A rough sleeper resettlement scheme called No Second Night Out providing emergency shelter with a view to facilitating a suitable and sustainable offer of accommodation;

Offering a pathway towards independence from HHP’s 16-bed hostel to its various move-on houses with support attached.

Understanding the causes of someone’s plight has always been as important as providing immediate help.

HHP chair Mr Thomas said: “We want to continue to grow the range of services accessed through Springboard so that we can understand the root causes of why people are experiencing homelessness and work with clients helping them to re-engage with local communities.

“But, if it becomes necessary to expand our accommodation, then we will work with partners across the public and private sectors to make sure that no one needs to sleep on the streets of Harrogate.”

However the cost of living crisis plays out in the months to come, Harrogate Homeless Project needs – and is very grateful for – the ongoing support of the town.

CEO Mr McAllister added: “It is important to acknowledge and thank Harrogate for their support over the last 30 years, support which has come from individuals, companies, churches, schools and restaurants, even.
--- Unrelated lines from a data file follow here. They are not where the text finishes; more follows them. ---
(** *** Outbound *)

Definition send_data_creations (proxies : list proxy) : M unit :=
  enabled <- use_experimental_sync ;;
  if negb enabled then ret tt else
  for_each proxies (fun proxy =>
    logger_info ("send_data_create " ++ repr proxy)%string ;;
    encoded <- try_except
      (encoded_proxy <- lift (encode proxy) ;; ret (Some encoded_proxy))
      (fun e =>
         logger_error ("send_data_create: encode exception for " ++ repr proxy)%string ;;
         for_each (format_exc e) logger_error ;;
         ret None) ;;
    match encoded with
    | None => ret tt (* continue *)
    | Some encoded_proxy =>
        let buffer := encode_string encoded_proxy in
        let command := mkCommand BLENDER_DATA_CREATE buffer 0 in
        add_command command
    end).

Definition send_data_updates (updates : list proxy) : M unit :=
  enabled <- use_experimental_sync ;;
  if negb enabled then ret tt else
  for_each updates (fun update =>
    logger_info ("send_data_update " ++ repr update)%string ;;
    encoded <- try_except
      (encoded_update <- lift (encode update) ;; ret (Some encoded_update))
      (fun e =>
         logger_error ("send_data_update: encode exception for " ++ repr update)%string ;;
         for_each (format_exc e) logger_error ;;
         ret None) ;;
    match encoded with
    | None => ret tt (* continue *)
    | Some encoded_update =>
        let buffer := encode_string encoded_update in
        let command := mkCommand BLENDER_DATA_UPDATE buffer 0 in
        add_command command
    end).

Definition send_data_removals (removals : RemovalChangeset) : M unit :=
  enabled <- use_experimental_sync ;;
  if negb enabled then ret tt else
  for_each removals (fun '(uuid, debug_info) =>
    logger_info ("send_removal: " ++ uuid ++ " (" ++ debug_info ++ ")")%string ;;
    let buffer := encode_string uuid ++ encode_string debug_info in
    let command := mkCommand BLENDER_DATA_REMOVE buffer 0 in
    add_command command).

Definition send_data_renames (renames : RenameChangeset) : M unit :=
  enabled <- use_experimental_sync ;;
  if negb enabled then ret tt else
  for_each renames (fun '(uuid, new_name, debug_info) =>
    logger_info ("send_rename: " ++ uuid ++ " (" ++ debug_info ++ ") into " ++ new_name)%string ;;
    let buffer := encode_string uuid ++ encode_string new_name ++ encode_string debug_info in
    let command := mkCommand BLENDER_DATA_RENAME buffer 0 in
    add_command command).

(** *** Inbound *)

Definition build_data_create (buffer : bytes) : M unit :=
  enabled <- use_experimental_sync ;;
  if negb enabled then ret tt else
  '(buffer, _) <- lift (decode_string buffer 0) ;;
  (* rename_changeset = None *)
  rename_changeset <- try_except_binding
    (* id_proxy = codec.decode(buffer) *)
    (lift (decode buffer))
    (fun id_proxy =>
       logger_info ("build_data_create: " ++ repr id_proxy)%string ;;
       set_dirty ;;
       '(_, rename_changeset) <- store_call (CreateDatablock id_proxy) (create_datablock id_proxy) ;;
       ret rename_changeset)
    (fun id_proxy e =>
       logger_error "Exception during build_data_create" ;;
       for_each (format_exc e) logger_error ;;
       id_proxy <- load_local "id_proxy" id_proxy ;;
       logger_error ("During processing of buffer for " ++ repr id_proxy)%string ;;
       logger_error (str_slice buffer 0 200) ;;
       logger_error "..." ;;
       logger_error (str_slice buffer (-200) 0) ;;
       logger_error "ignored" ;;
       ret None) ;;
  match rename_changeset with
  | Some ((_ :: _) as renames) => send_data_renames renames
  | _ => ret tt (* None or an empty list *)
  end.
It is important that we let people know what they are supporting, the difference they are making.

“Some people want to give a regular donation - they can set a monthly standing order to HHP. Supporters are able to donate on our website. But the size is not important – it’s the caring and supporting that makes the difference. This support has been amazing – thank you.

“Thank you Harrogate – please continue to make a difference to homeless and vulnerable people.”

What makes Harrogate Homeless Project different and so successful?

Although Harrogate Homeless Project has offered people who find themselves with nowhere to live a safety net for the last 30 years, it’s always had a deeper aim –

to break the cycle of limited opportunities and homelessness.

HHP’s chair David Thomas said: “We need to be there as a safety net to catch individuals so they can start their journey out of homelessness in a secure environment.

“This helps to get people off the streets, which is an important step but it is only a temporary solution.

“As a charity we realised we needed to do more - gain the confidence and trust of clients and support them as they work to change a chaotic lifestyle which they have had for years.

“Move on housing helps clients to gradually take on greater responsibility for their own life and decisions whilst the level of support required is reduced.

“In this way, the client moves into their own place having developed the skills to budget, cook and manage their tenancy.

“In this way, we can break the cycle of homeless.”

Harrogate is a far from average town and HHP is well aware that its service users do not always fit the ‘traditional’ image of a homeless person.

Instead, HHP like to act as a good parent when appropriate, preparing their charges to enter the big world.

HHP chief executive Francis McAllister said: “In HHP we are clear about our role – which can be a bit like a parent. But we understand everyone does not change their life the first time they try – we all need support, guidance and love.

“Clients are like everyone else – they are individuals and there are multiple reasons why they are homeless.

“People do not choose to become addicted to drugs and/or alcohol.

“Frequently this addiction covers more deep rooted issues, such as abuse, family break up, mental health issues and rejection.”

It is for this reasons that HHP has always worked so closely with local authorities, community groups and charities.

Mr McAllister said: “When a client learns how to manage their addiction then the deeper issues also need to be tackled so that the person can move on. That is why organisations need to work together.”